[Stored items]
--- --- ---

(* ===== verification/PriorityQueue.v ===== *)
(** * The event queue (lib/src/channels/priority_queue.rs,
      lib/src/queries/priority_queue.rs)

    A bounded queue of events, the one with the smallest key first. A full
    queue refuses an event ([enqueue]) or makes its producer wait
    ([enqueue_wait]). Which of several smallest events the binary heap of the
    standard library gives first is not specified: it is a parameter. *)

From Stdlib Require Import Sorted.
From S2P Require Import Prelude BTree.

#[export] Hint Mode Ord ! : typeclass_instances.

Class QueueOrder (T K : Type) `{Ord K} := { order_key : T -> K }.

(** [a] is not after [b] *)
Definition key_le `{Ord K} (a b : K) : Prop := cmp a b <> Gt.

(** Source events in the queue of a query, ranked by the place of their source
    in the query's list *)
Record RankedSourceEvent (W : Type) := { inner : W; source_rank : Z }.
Arguments inner {W}.
Arguments source_rank {W}.

(** The timestamp and the sequence of a source event *)
Class SourceEventKey (W : Type) := { event_timestamp : W -> Z; event_sequence : W -> Z }.

#[global] Instance ranked_order `{SourceEventKey W} : QueueOrder (RankedSourceEvent W) (Z * (Z * Z)) :=
  {| order_key e := (event_timestamp (inner e), (source_rank e, event_sequence (inner e))) |}.

(** [BinaryHeap::pop] on the reversed order *)
Class BinaryHeap (T K : Type) `{QueueOrder T K} := {
  heap_pop : list T -> option (T * list T);
  heap_pop_none : forall l, heap_pop l = None -> l = [];
  heap_pop_least : forall l x rest, heap_pop l = Some (x, rest) ->
    l ≡ₚ x :: rest /\ forall y, y ∈ rest -> key_le (order_key x) (order_key y);
}.

Record PriorityQueueMetrics := {
  total_enqueued : Z;
  total_dequeued : Z;
  current_depth : Z;
  max_depth_seen : Z;
  drops_due_to_capacity : Z;
  blocked_enqueue_count : Z;
}.

Definition zero_metrics : PriorityQueueMetrics :=
  {| total_enqueued := 0; total_dequeued := 0; current_depth := 0; max_depth_seen := 0;
     drops_due_to_capacity := 0; blocked_enqueue_count := 0 |}.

--- --- ---

Work instruction
Reproduce, exactly as they stand in the data above, the lines from the one that holds "From S2P Require Import Prelude BTree." to the one that holds "#[global] Instance ranked_order", inclusive.

Written solution
From S2P Require Import Prelude BTree.

#[export] Hint Mode Ord ! : typeclass_instances.

Class QueueOrder (T K : Type) `{Ord K} := { order_key : T -> K }.

(** [a] is not after [b] *)
Definition key_le `{Ord K} (a b : K) : Prop := cmp a b <> Gt.

(** Source events in the queue of a query, ranked by the place of their source
    in the query's list *)
Record RankedSourceEvent (W : Type) := { inner : W; source_rank : Z }.
Arguments inner {W}.
Arguments source_rank {W}.

(** The timestamp and the sequence of a source event *)
Class SourceEventKey (W : Type) := { event_timestamp : W -> Z; event_sequence : W -> Z }.

#[global] Instance ranked_order `{SourceEventKey W} : QueueOrder (RankedSourceEvent W) (Z * (Z * Z)) :=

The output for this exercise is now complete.